**Work item**
In your reply, reproduce the lines from the first one below to the line containing "(** ** The abstract", inclusive, exactly as they stand.

**Supplied information**
(* ===== verification/AllocSpec.v ===== *)
(** * What the block allocator guarantees

    The specification of the allocator of Alloc in terms of the set of block
    numbers in use: an allocation returns blocks that were free, without
    repetition, and makes exactly these used. *)

From S2P Require Import Prelude Bytes Ext4Info Inode Bitmap BlockGroup Regions Alloc.

(** ** The abstract state: the blocks in use *)

(** Block [b] lies in some group, whose bitmap has its bit set. *)
Definition used (info : fs_info) (w : world) (b : Z) : Prop :=
  exists i bg k, zget (w_bgs w) i = Some bg /\ 0 <= k < blocks_per_group info /\
    b = first_block bg + k /\ bit (block_bitmap bg) k = true.

Record world_ok (info : fs_info) (aux : fs_aux_info) (w : world) : Prop := {
  wo_groups : Z.of_nat (length (w_bgs w)) = groups aux;
  wo_bg i bg : zget (w_bgs w) i = Some bg -> group_ok info bg /\
    first_block bg = first_data_block aux + i * blocks_per_group info;
  wo_heap : heap_ok (w_heap w)
}.

(** Block numbers of the image fit below [EXT4_ALLOCATE_FAILED]. *)
Record geometry (info : fs_info) (aux : fs_aux_info) : Prop := {
  geo_bpg : 0 < blocks_per_group info;
  geo_fdb : 0 <= first_data_block aux;
  geo_groups : 0 <= groups aux;
  geo_end : first_data_block aux + groups aux * blocks_per_group info < 2 ^ 32 - 1
}.

(** A region that one group can hold. *)
Definition region_in (info : fs_info) (r : region) : Prop :=
  region_ok r /\ 1 <= r_len r <= blocks_per_group info.

Lemma regions_in_ok info l : Forall (region_in info) l -> Forall region_ok l.
Proof. intros H. eapply Forall_impl; [exact H|]. by intros r []. Qed.

(** What the block allocator does not touch of a group. *)
Definition inode_part (bg : block_group_info) :=
  (first_block bg, header_blocks bg, has_superblock bg, inode_bitmap bg, inode_table bg,
   free_inodes_count bg, first_free_inode bg, bg_flags bg, used_dirs bg).

(** Going from [w] to [w'] allocates the blocks [bs]. *)
Record allocated (info : fs_info) (w : world) (bs : list Z) (w' : world) : Prop := {
  al_nodup : NoDup bs;
  al_free b : b ∈ bs -> ~ used info w b;
  al_used b : used info w' b <-> used info w b \/ b ∈ bs;
  al_inodes : inode_part <$> w_bgs w' = inode_part <$> w_bgs w;
  al_bufs : w_bufs w' = w_bufs w /\ w_sparse w' = w_sparse w /\ w_xattrs w' = w_xattrs w
}.

Lemma allocated_nil info w : allocated info w [] w.
Proof.
  split; [constructor| | |done|done].
  - intros b. by intros ?%not_elem_of_nil.
  - intros b. rewrite elem_of_nil. tauto.
Qed.

Lemma allocated_app info w1 bs1 w2 bs2 w3 :
  allocated info w1 bs1 w2 -> allocated info w2 bs2 w3 -> allocated info w1 (bs1 ++ bs2) w3.
Proof.
  intros [N1 F1 U1 I1 B1] [N2 F2 U2 I2 B2]. split; [| | |congruence|destruct B1 as (?&?&?), B2 as (?&?&?); split_and!; congruence].
  - apply NoDup_app. split_and!; [done| |done].
    intros b Hb1 Hb2. apply (F2 b Hb2). apply U1. by right.
  - intros b [Hb|Hb]%elem_of_app; [by apply F1|].
    intros Hu. apply (F2 b Hb). apply U1. by left.
  - intros b. rewrite U2, U1, elem_of_app. tauto.
Qed.

(** [used] sees the groups only. *)
Lemma allocated_same_bgs info w1 bs w2 w2' :
  w_bgs w2' = w_bgs w2 -> w_bufs w2' = w_bufs w2 /\ w_sparse w2' = w_sparse w2 /\ w_xattrs w2' = w_xattrs w2 ->
  allocated info w1 bs w2 -> allocated info w1 bs w2'.
Proof.
  intros E (B1 & B2 & B3) [N F U I B]. split; [done..| |by rewrite E|by rewrite B1, B2, B3].
  intros b. rewrite <-U. unfold used. by rewrite E.
Qed.

Lemma world_ok_heap info aux w h : world_ok info aux w -> heap_ok h -> world_ok info aux (set_heap h w).
Proof. intros [? ? ?] ?. by split. Qed.

Lemma used_in_group info aux w i bg k :
  geometry info aux -> world_ok info aux w -> zget (w_bgs w) i = Some bg ->
  0 <= k < blocks_per_group info ->
  used info w (first_data_block aux + i * blocks_per_group info + k) <->
  bit (block_bitmap bg) k = true.
Proof.
  intros Hgeo Hw E Hk. destruct (wo_bg _ _ _ Hw _ _ E) as [_ Hf]. split.
  - intros (j & bgj & k' & Ej & Hk' & Eq & Hbit). destruct (wo_bg _ _ _ Hw _ _ Ej) as [_ Hfj].
    assert (i = j) as <- by nia. rewrite E in Ej. injection Ej as <-.
    replace k with k' by lia. done.
  - intros Hbit. exists i, bg, k. split_and!; (done || lia).
Qed.

(** ** One group *)

Lemma with_bg_done {A} i (m : M block_group_info A) w bg a bg' :
  zget (w_bgs w) i = Some bg -> m bg = Done a bg' ->
  with_bg i m w = Done a (set_bgs (<[Z.to_nat i := bg']> (w_bgs w)) w).
Proof. intros E Em. unfold with_bg, zoom. by rewrite E, Em. Qed.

**Task answer**
(* ===== verification/AllocSpec.v ===== *)
(** * What the block allocator guarantees

    The specification of the allocator of Alloc in terms of the set of block
    numbers in use: an allocation returns blocks that were free, without
    repetition, and makes exactly these used. *)

From S2P Require Import Prelude Bytes Ext4Info Inode Bitmap BlockGroup Regions Alloc.

(** ** The abstract state: the blocks in use *)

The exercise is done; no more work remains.